● What needs to be done: Repeat the line that contains "p ∉ files (cleanup_file p s')." exactly, along with each following line up to and including the last line of the entries.

· · · · · · ·

(** C4: once a request was answered with success, the same request made
    in any state in which the file exists gets the very same reply,
    leaves the state as it was, and in particular does not run yt-dlp.
    That reply is "ready" with the derived file name, the hash of the id
    followed by a dot and the format, and with the URL that ends with
    that name; and the file that the name designates in the download
    directory is the one that exists. *)
Theorem cache_hit {World : Type}
    (ydl : ydl_opts -> list string -> World -> gset string ->
           option exn * World * gset string)
    (route : string) (request : DownloadRequest)
    (s0 s1 s : state World) (reply : download_reply) :
  download_music ydl route request s0 = (inl reply, s1) ->
  output_path request ∈ files s ->
  download_music ydl route request s = (inl reply, s) /\
  ydl_calls (download_music ydl route request s).2 = ydl_calls s /\
  status reply = "ready" /\
  filename reply = file_hash (video_id request) +:+ "." +:+ format request /\
  download_url reply = route +:+ filename reply /\
  path_join DOWNLOAD_DIR (filename reply) ∈ files s.
Proof.
  intros Hfirst Hin.
  apply download_music_reply in Hfirst as ->.
  rewrite download_music_hit by assumption.
  repeat split. exact Hin.
Qed.

Lemma cache_hit_witness :
  let first := download_music scripted_ydl main_file_route abc_mp3
                 (boot [Succeeds]) in
  first.1 = inl (ready main_file_route abc_mp3) /\
  (output_path abc_mp3 ∈ files first.2) /\
  download_music scripted_ydl main_file_route abc_mp3 first.2
    = (inl (ready main_file_route abc_mp3), first.2) /\
  filename (ready main_file_route abc_mp3)
    = file_hash "abc" +:+ "." +:+ "mp3".
Proof.
  set (s0 := boot [Succeeds]).
  set (s1 := (download_music scripted_ydl main_file_route abc_mp3 s0).2).
  assert (Hfirst : download_music scripted_ydl main_file_route abc_mp3 s0
                   = (inl (ready main_file_route abc_mp3), s1))
    by reflexivity.
  assert (Hin : output_path abc_mp3 ∈ files s1)
    by (vm_compute files; set_solver).
  cbv zeta. split; [reflexivity |]. split; [exact Hin |].
  pose proof (cache_hit scripted_ydl main_file_route abc_mp3 s0 s1 s1
                (ready main_file_route abc_mp3) Hfirst Hin)
    as (Hhit & _ & _ & Hname & _).
  split; [exact Hhit | exact Hname].
Defined.

(** ** Serving a file *)

Lemma get_file_unfold {World : Type} (name : string) (s : state World) :
  get_file name s
  = if decide (path_join DOWNLOAD_DIR name ∈ files s) then
      inl {| path := path_join DOWNLOAD_DIR name; media_type := "audio/mpeg";
             attachment := name |}
    else inr {| status_code := 404; detail := "File not found" |}.
Proof. reflexivity. Qed.

(** C10: whatever the name that is asked for, and so whatever the
    extension of the file, a file that is served is served as
    ["audio/mpeg"]; the only other answer of the endpoint is the 404 for a
    path that does not exist.  [get_file] is the same in [main.py] and in
    [server.py]. *)
Theorem get_file_media_type {World : Type} (name : string) (s : state World) :
  match get_file name s with
  | inl f => media_type f = "audio/mpeg" /\ path_join DOWNLOAD_DIR name ∈ files s
  | inr e => status_code e = 404 /\ path_join DOWNLOAD_DIR name ∉ files s
  end.
Proof. rewrite get_file_unfold. destruct (decide _); simpl; split; auto. Qed.

Example get_file_m4a :
  get_file "900150983c.m4a"
    (with_files {[ "downloads/900150983c.m4a" ]} (boot []))
  = inl {| path := "downloads/900150983c.m4a"; media_type := "audio/mpeg";
           attachment := "900150983c.m4a" |}.
Proof. vm_compute. reflexivity. Qed.

(** ** The cleanup task *)

Section cleanup.
Context {World : Type}.
Implicit Types (s : state World) (p q : string) (t : Z).

Lemma cleanup_file_files p q s :
  q ∈ files (cleanup_file p s) <->
  q ∈ files s /\ (q <> p \/ p ∈ locked s).
Proof.
  unfold cleanup_file. destruct (decide (p ∈ files s)) as [Hin|Hout].
  - destruct (decide (p ∈ locked s)) as [Hl|Hl]; simpl.
    + tauto.
    + rewrite elem_of_difference, elem_of_singleton. tauto.
  - split; [| tauto]. intros Hq. split; [assumption |].
    left. now intros ->.
Qed.

Lemma cleanup_file_rest p s :
  tasks (cleanup_file p s) = tasks s /\
  clock (cleanup_file p s) = clock s /\
  sending (cleanup_file p s) = sending s /\
  last_access (cleanup_file p s) = last_access s /\
  ydl_calls (cleanup_file p s) = ydl_calls s.
Proof.
  unfold cleanup_file. destruct (decide _); [| auto].
  destruct (decide _); simpl; auto.
Qed.

Lemma cleanup_file_outside p s :
  locked (cleanup_file p s) = locked s /\
  world (cleanup_file p s) = world s.
Proof.
  unfold cleanup_file. destruct (decide _); [| auto].
  destruct (decide _); simpl; auto.
Qed.

Lemma cleanup_all_outside (due : list (string * Z)) s :
  locked (cleanup_all due s) = locked s /\
  world (cleanup_all due s) = world s.
Proof.
  revert s. induction due as [|task due IH]; intros s; [simpl; auto |].
  unfold cleanup_all in *. simpl.
  destruct (IH (cleanup_file task.1 s)) as (-> & ->).
  apply cleanup_file_outside.
Qed.

Lemma cleanup_all_files due s p :
  p ∈ files (cleanup_all due s) <->
  p ∈ files s /\ (p ∈ locked s \/ p ∉ due.*1).
Proof.
  revert s. induction due as [|task due IH]; intros s; simpl.
  - set_solver.
  - unfold cleanup_all in *. simpl. rewrite IH, cleanup_file_files.
    destruct (cleanup_file_outside task.1 s) as [-> _].
    rewrite not_elem_of_cons. split.
    + intros [[Hin [Hne | Hl]] [Hl' | Hdue]]; split; auto.
      destruct (decide (p = task.1)) as [-> | Hne]; auto.
    + intros [Hin [Hl | [Hne Hdue]]]; split; auto.
      split; [assumption |].
      destruct (decide (p = task.1)) as [-> | Hne]; auto.
Qed.

Lemma cleanup_all_rest due s :
  tasks (cleanup_all due s) = tasks s /\
  clock (cleanup_all due s) = clock s /\
  sending (cleanup_all due s) = sending s /\
  last_access (cleanup_all due s) = last_access s /\
  ydl_calls (cleanup_all due s) = ydl_calls s.
Proof.
  revert s. induction due as [|task due IH]; intros s; [simpl; auto |].
  unfold cleanup_all in *. simpl.
  destruct (IH (cleanup_file task.1 s)) as (-> & -> & -> & -> & ->).
  apply cleanup_file_rest.
Qed.

(** What is left when the clock has reached [t]: the files for which no
    sleeping task was due or whose unlink is refused, and the tasks that
    are not due yet. *)
Lemma wake_files t s p :
  p ∈ files (wake t s) <->
  p ∈ files s /\
  (p ∈ locked s \/ ~ exists d, (p, d) ∈ tasks s /\ d <= t).
Proof.
  unfold wake.
  rewrite cleanup_all_files. simpl.
  split; intros [Hin Hno]; (split; [assumption |]);
    (destruct Hno as [Hl | Hno]; [now left | right]).
  - intros (d & Hd & Hle). apply Hno.
    apply (list_elem_of_fmap_2' fst _ (p, d) p); [| reflexivity].
    apply list_elem_of_filter. split; [| assumption].
    unfold is_due. now apply bool_decide_eq_true.
  - intros Hp. apply list_elem_of_fmap_1 in Hp as ([q d] & -> & Hq).
    apply list_elem_of_filter in Hq as [Hdue Hq].
    apply Hno. exists d. split; [assumption |].
    unfold is_due in Hdue. now apply bool_decide_eq_true in Hdue.
Qed.

Lemma wake_tasks t s task :
  task ∈ tasks (wake t s) <-> task ∈ tasks s /\ t < task.2.
Proof.
  unfold wake.
  destruct (cleanup_all_rest
    (filter (fun task => is_due t task = true) (tasks s))
    (with_clock t (with_tasks
       (filter (fun task => is_due t task = false) (tasks s)) s)))
    as (-> & _).
  simpl. rewrite list_elem_of_filter. unfold is_due.
  rewrite bool_decide_eq_false. split; intros [H1 H2]; split; auto; lia.
Qed.

Lemma wake_rest t s :
  clock (wake t s) = t /\
  sending (wake t s) = sending s /\
  last_access (wake t s) = last_access s /\
  ydl_calls (wake t s) = ydl_calls s.
Proof.
  unfold wake.
  destruct (cleanup_all_rest
    (filter (fun task => is_due t task = true) (tasks s))
    (with_clock t (with_tasks
       (filter (fun task => is_due t task = false) (tasks s)) s)))
    as (_ & -> & -> & -> & ->).
  simpl. auto.
Qed.

Lemma wake_outside t s :
  locked (wake t s) = locked s /\ world (wake t s) = world s.
Proof.
  unfold wake.
  destruct (cleanup_all_outside
    (filter (fun task => is_due t task = true) (tasks s))
    (with_clock t (with_tasks
       (filter (fun task => is_due t task = false) (tasks s)) s)))
    as (-> & ->).
  simpl. auto.
Qed.

End cleanup.

(** C2, as stated, fails: the file of a download is fetched one second
    before its cleanup task wakes up; when the task runs, the response is
    still being streamed (the busy count of the path is 1) and the file
    is deleted all the same. *)
Lemma busy_file_is_deleted :
  let p := "downloads/900150983c.mp3" in
  let s1 := (run scripted_ydl main_file_route
               [PostDownload abc_mp3; Elapse 3599; GetFile "900150983c.mp3"]
               (boot [Succeeds])).2 in
  let s2 := (step scripted_ydl main_file_route (Elapse 1) s1).2 in
  p ∈ files s1 /\ busy s1 p = 1%nat /\
  busy s2 p = 1%nat /\ p ∉ files s2.
Proof. cbv zeta. by_evaluation. Qed.

(** C2, amended: the cleanup consults no busy count.  When it runs it
    unlinks the file if the file exists, whoever is being sent it: the
    file is then gone, unless the operating system refuses the unlink,
    in which case the error is dropped and the file stays.  Nothing else
    changes: not the other files, the sleeping tasks, the clock, the
    world of yt-dlp, its log, the responses that are being sent or the
    access times.  The cleanup is without effect exactly when the file is
    absent or its unlink is refused; and a file whose unlink is not
    refused does not survive the moment at which a task for it wakes
    up. *)
Theorem cleanup_ignores_busy {World : Type} (p : string) (s : state World) :
  files (cleanup_file p s)
    = (if decide (p ∈ locked s) then files s else files s ∖ {[p]}) /\
  (tasks (cleanup_file p s) = tasks s /\
   clock (cleanup_file p s) = clock s /\
   world (cleanup_file p s) = world s /\
   locked (cleanup_file p s) = locked s /\
   ydl_calls (cleanup_file p s) = ydl_calls s /\
   sending (cleanup_file p s) = sending s /\
   last_access (cleanup_file p s) = last_access s) /\
  (forall q, busy (cleanup_file p s) q = busy s q) /\
  (cleanup_file p s = s <-> p ∉ files s \/ p ∈ locked s) /\
  (forall t d, (p, d) ∈ tasks s -> d <= t -> p ∉ locked s ->
               p ∉ files (wake t s)).
Proof.
  destruct (cleanup_file_rest p s) as (Ht & Hc & Hs & Ha & Hy).
  destruct (cleanup_file_outside p s) as (Hl & Hw).
  split; [| split; [| split; [| split]]].
  - unfold cleanup_file.
    destruct (decide (p ∈ files s)) as [Hin|Hout];
      destruct (decide (p ∈ locked s)); simpl; try reflexivity.
    set_solver.
  - auto 10.
  - intros q. unfold busy. now rewrite Hs.
  - unfold cleanup_file.
    destruct (decide (p ∈ files s)) as [Hin|Hout]; [| tauto].
    destruct (decide (p ∈ locked s)) as [Hlock|Hfree]; [tauto |].
    split; [| tauto]. intros Heq. apply (f_equal files) in Heq.
    simpl in Heq. set_solver.
  - intros t d Hd Hle Hfree Hin. apply wake_files in Hin as [_ [Hlock | Hno]].
    + contradiction.
    + apply Hno. eauto.
Qed.

(** C9, as stated, fails in its second half: [get_file] answers with a
    [FileResponse] on the plain path and marks nothing; while that
    response is being streamed, [cleanup_file] on the same path removes
    the file. *)
Lemma get_file_is_a_raw_read :
  let p := "downloads/900150983c.mp3" in
  let s := (download_music scripted_ydl main_file_route abc_mp3
              (boot [Succeeds])).2 in
  let s' := (step scripted_ydl main_file_route (GetFile "900150983c.mp3")
               s).2 in
  get_file "900150983c.mp3" s
    = inl {| path := p; media_type := "audio/mpeg";
             attachment := "900150983c.mp3" |} /\
  busy s' p = 1%nat /\ files s' = files s /\
  p ∉ files (cleanup_file p s').
Proof. cbv zeta. by_evaluation. Qed.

· · · · · · ·

● Completed task:
  p ∉ files (cleanup_file p s').
Proof. cbv zeta. by_evaluation. Qed.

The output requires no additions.